Background
POLR1D is a subunit of RNA Polymerases I and III, which synthesize ribosomal RNAs. Dysregulation of these polymerases cause several types of diseases, including ribosomopathies. The craniofacial disorder Treacher Collins Syndrome (TCS) is a ribosomopathy caused by mutations in several subunits of RNA Polymerase I, including POLR1D. Here, we characterized the effect of a missense mutation in POLR1D and RNAi knockdown of POLR1D on Drosophila development.
Conclusions
These results establish a role for POLR1D in Drosophila development, and present Drosophila as an attractive model to evaluate the molecular defects of TCS mutations in POLR1D.
Results
We found that a missense mutation in Drosophila POLR1D (G30R) reduced larval rRNA levels, slowed larval growth, and arrested larval development. Remarkably, the G30R substitution is at an orthologous glycine in POLR1D that is mutated in a TCS patient (G52E).
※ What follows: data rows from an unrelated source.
(** C7, amended.  For a validator that holds no embedded schema yet, the
    decoding of [dependencies] fails exactly when the raw value is not an
    object or none of its keys has a value that decodes as a schema or as
    a list of names; a key whose value is neither is passed over as soon as
    some key decodes. *)
Theorem dependencies_decode_fails_iff (d : dependencies) (b : RawMessage) :
  dependencies_EmbeddedSchemas d = [] ->
  (snd (dependencies_UnmarshalJSON Minimum Properties d b) = None <->
   exists ms, b = JObject ms /\
     exists k x, In (k, x) (members_to_map ms) /\ neither_schema_nor_names x = false).
Proof.
  intros Hd. unfold dependencies_UnmarshalJSON. rewrite Hd.
  assert (Hobj : forall c : gomap RawMessage,
    snd (let EmbeddedSchemas := dependencies_decode_schemas Minimum Properties c [] in
         let propertyDeps := dependencies_decode_properties c [] in
         let d' := mkDependencies EmbeddedSchemas propertyDeps in
         if ((Z.of_nat (List.length propertyDeps) =? 0)
             && (Z.of_nat (List.length EmbeddedSchemas) =? 0))%bool
         then (d', Some (ErrMsg "no valid schema or property dependency validators"))
         else (d', None)) = None <->
    exists k x, In (k, x) c /\ neither_schema_nor_names x = false).
  { intros c. cbv zeta.
    destruct (Z.of_nat (List.length (dependencies_decode_properties c [])) =? 0) eqn:EP;
      [destruct (Z.of_nat (List.length
                   (dependencies_decode_schemas Minimum Properties c [])) =? 0) eqn:ES|];
      cbn [andb snd].
    - apply length_zero_nil, dependencies_decode_properties_nil in EP.
      apply length_zero_nil, dependencies_decode_schemas_nil in ES.
      destruct EP as [_ EP], ES as [_ ES].
      split; [discriminate|]. intros (k & x & Hin & Hx).
      unfold neither_schema_nor_names in Hx.
      rewrite (EP k x Hin), (ES k x Hin) in Hx. discriminate Hx.
    - split; [intros _|reflexivity].
      destruct (existsb (fun kv => decodes_as_schema (snd kv)) c) eqn:Ex.
      + apply existsb_exists in Ex. destruct Ex as ([k x] & Hin & Hx).
        exists k, x. split; [exact Hin|]. unfold neither_schema_nor_names.
        cbn in Hx. now rewrite Hx.
      + exfalso. assert (Hnil : dependencies_decode_schemas Minimum Properties c [] = []).
        { apply dependencies_decode_schemas_nil. split; [reflexivity|].
          intros k x Hin. destruct (decodes_as_schema x) eqn:Hx; [|reflexivity].
          assert (Hex : existsb (fun kv => decodes_as_schema (snd kv)) c = true)
            by (apply existsb_exists; exists (k, x); auto).
          congruence. }
        rewrite Hnil in ES. discriminate ES.
    - split; [intros _|reflexivity].
      destruct (existsb (fun kv => decodes_as_names (snd kv)) c) eqn:Ex.
      + apply existsb_exists in Ex. destruct Ex as ([k x] & Hin & Hx).
        exists k, x. split; [exact Hin|]. unfold neither_schema_nor_names.
        cbn in Hx. rewrite Hx. now rewrite andb_false_r.
      + exfalso. assert (Hnil : dependencies_decode_properties c [] = []).
        { apply dependencies_decode_properties_nil. split; [reflexivity|].
          intros k x Hin. destruct (decodes_as_names x) eqn:Hx; [|reflexivity].
          assert (Hex : existsb (fun kv => decodes_as_names (snd kv)) c = true)
            by (apply existsb_exists; exists (k, x); auto).
          congruence. }
        rewrite Hnil in EP. discriminate EP. }
  destruct b as [|flag|literal|str|elements|ms]; cbn [Unmarshal_raw_map].
  1: { rewrite (Hobj []). split; [intros (k & x & [] & _)|intros (ms & Hms & _); discriminate Hms]. }
  5: { rewrite (Hobj (members_to_map ms)). split.
       - intros H. now exists ms.
       - intros (ms' & Hms & H). now injection Hms as <-. }
  all: cbn [snd]; split; [discriminate|intros (ms & Hms & _); discriminate Hms].
Qed.

End DependenciesDecoder.

(** The document [{"a": ["b"], "c": 5}]: the value of [c] is neither a
    schema nor a list of names, and the decoding succeeds. *)
Definition dependencies_with_malformed_key : list (string * JSON) :=
  [("a", JArray [JString "b"]); ("c", JNumber "5")].

Lemma dependencies_with_malformed_key_decodes (Minimum Properties : Value -> ValidatorFunc) :
  neither_schema_nor_names Minimum Properties (JNumber "5") = true /\
  dependencies_UnmarshalJSON Minimum Properties (mkDependencies [] [])
    (JObject dependencies_with_malformed_key)
  = (mkDependencies [] [("a", [("b", tt)])], None).
Proof. split; reflexivity. Qed.

(** C7, as stated, fails, whatever the constructors of the schema decoder
    are: a document with a key whose value is neither a schema nor a list
    of names decodes without an error. *)
Lemma dependencies_malformed_key_is_skipped :
  ~ (exists Minimum Properties : Value -> ValidatorFunc,
       forall d ms,
         (exists k x, In (k, x) (members_to_map ms) /\
                      neither_schema_nor_names Minimum Properties x = true) ->
         snd (dependencies_UnmarshalJSON Minimum Properties d (JObject ms)) <> None).
Proof.
  intros (Minimum & Properties & H).
  apply (H (mkDependencies [] []) dependencies_with_malformed_key).
  - exists "c", (JNumber "5"). split; [cbn; auto|reflexivity].
  - reflexivity.
Qed.

Lemma dependencies_decode_fails_iff_witness :
  snd (dependencies_UnmarshalJSON (fun _ => total (fun _ => [])) (fun _ => total (fun _ => []))
         (mkDependencies [] []) (JObject [("c", JNumber "5")])) <> None.
Proof.
  intros Hnone.
  apply (dependencies_decode_fails_iff
           (fun _ => total (fun _ => [])) (fun _ => total (fun _ => []))
           (mkDependencies [] []) (JObject [("c", JNumber "5")]) eq_refl) in Hnone.
  destruct Hnone as (ms & Hms & k & x & Hin & Hx).
  injection Hms as <-. cbn in Hin. destruct Hin as [Heq|[]].
  injection Heq as <- <-. discriminate Hx.
Defined.

(** ** Two calls on the same schema and instance

    Two calls may visit the entries of a map in different orders: the maps
    of the schema and the maps of the instance.  A map is modelled by the
    order of its visit, so the second call runs on other lists, which hold
    the same entries.  The results are compared up to the order of the
    errors; a call that panics is matched by a call that panics. *)

Definition same_up_to_order (r r' : Result (list ValidationError)) : Prop :=
  match r, r' with
  | Ret l, Ret l' => Permutation l l'
  | Panic _, Panic _ => True
  | _, _ => False
  end.

Lemma same_up_to_order_refl (r : Result (list ValidationError)) : same_up_to_order r r.
Proof. destruct r; cbn; auto. Qed.


(** The results of the branches, gathered in the order of the visit. *)
Fixpoint gather (rs : list (Result (list ValidationError)))
  : Result (list ValidationError) :=
  match rs with
  | [] => Ret []
  | r :: rest => errs <- r ;; tl <- gather rest ;; Ret (errs ++ tl)%list
  end.


Section Determinism.

Variable normalizeType : Value -> Value.

Definition branch_result (v : Value) (entry : string * option Schema)
  : Result (list ValidationError) :=
  Schema_Validate normalizeType (snd entry) v.

Lemma allOf_loop_gather (entries : gomap (option Schema)) (v : Value)
    (valErrs : list ValidationError) :
  allOf_loop normalizeType entries v valErrs =
  (errs <- gather (map (branch_result v) entries) ;; Ret (valErrs ++ errs)%list).
Proof.
  revert valErrs. induction entries as [|[key schema] rest IH]; intros valErrs.
  - cbn. now rewrite app_nil_r.
  - cbn [allOf_loop map gather]. unfold branch_result at 1. cbn [snd].
    destruct (Schema_Validate normalizeType schema v) as [errs|msg]; cbn [bind];
      [|reflexivity].
    rewrite IH. destruct (gather (map (branch_result v) rest)); cbn [bind];
      [|reflexivity].
    now rewrite app_assoc.
Qed.



(** The errors of one property dependency, and of all of them. *)
Definition missing_properties (set : propertySet) (val : gomap Value)
  : list ValidationError :=
  flat_map (fun entry =>
              if negb (has_key (fst entry) val) then
                [mkValidationError
                   ("instance does not have a property with the name " ++ fst entry)]
              else []) set.

Definition missing_dependencies (val : gomap Value) (entry : string * propertySet)
  : list ValidationError :=
  if negb (has_key (fst entry) val) then [] else missing_properties (snd entry) val.

Lemma dependencies_set_app (set : propertySet) (val : gomap Value)
    (valErrs : list ValidationError) :
  dependencies_set set val valErrs = (valErrs ++ missing_properties set val)%list.
Proof.
  revert valErrs. induction set as [|[a u] rest IH]; intros valErrs; cbn.
  - now rewrite app_nil_r.
  - destruct (has_key a val); cbn [negb]; rewrite IH; [reflexivity|].
    now rewrite <- app_assoc.
Qed.

Lemma dependencies_properties_app (entries : gomap propertySet) (val : gomap Value)
    (valErrs : list ValidationError) :
  dependencies_properties entries val valErrs =
  (valErrs ++ flat_map (missing_dependencies val) entries)%list.
Proof.
  revert valErrs. induction entries as [|[key set] rest IH]; intros valErrs; cbn.
  - now rewrite app_nil_r.
  - unfold missing_dependencies at 1. cbn [fst snd].
    destruct (has_key key val); cbn [negb]; rewrite IH; [|reflexivity].
    now rewrite dependencies_set_app, <- app_assoc.
Qed.

End Determinism.






Section TwoCalls.

Variable normalizeType : Value -> Value.

(** The embedded schemas of the two calls: the second call visits the
    entries in another order, and on the instance of its call each schema
    returns what it returned in the first call, up to the order of the
    errors. *)
Definition same_branches (v v' : Value) (es es' : gomap (option Schema)) : Prop :=
  exists es'', Permutation es es'' /\
    Forall2 (fun entry entry' =>
               fst entry = fst entry' /\
               same_up_to_order (Schema_Validate normalizeType (snd entry) v)
                                (Schema_Validate normalizeType (snd entry') v')) es'' es'.

(** A map visited in another order, on the same instance. *)
Lemma Permutation_same_branches (v : Value) (es es' : gomap (option Schema)) :
  Permutation es es' -> same_branches v v es es'.
Proof.
  intros HP. exists es'. split; [exact HP|].
  clear HP. induction es' as [|entry rest IH]; constructor; [|exact IH].
  split; [reflexivity|apply same_up_to_order_refl].
Qed.






End TwoCalls.


Definition anyOf_error : ValidationError :=
  mkValidationError "Validation failed for each schema in 'anyOf'.".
We showed that the G52E mutation in human POLR1D, and the comparable substitution (G30E) in Drosophila POLR1D, reduced their ability to heterodimerize with POLR1C in vitro. We also found that POLR1D is required early in the development of Drosophila neural cells. Furthermore, an RNAi screen revealed that POLR1D is also required for development of non-neural Drosophila cells, suggesting the possibility of defects in other cell types. Conclusions: These results establish a role for POLR1D in Drosophila development, and present Drosophila as an attractive model to evaluate the molecular defects of TCS mutations in POLR1D.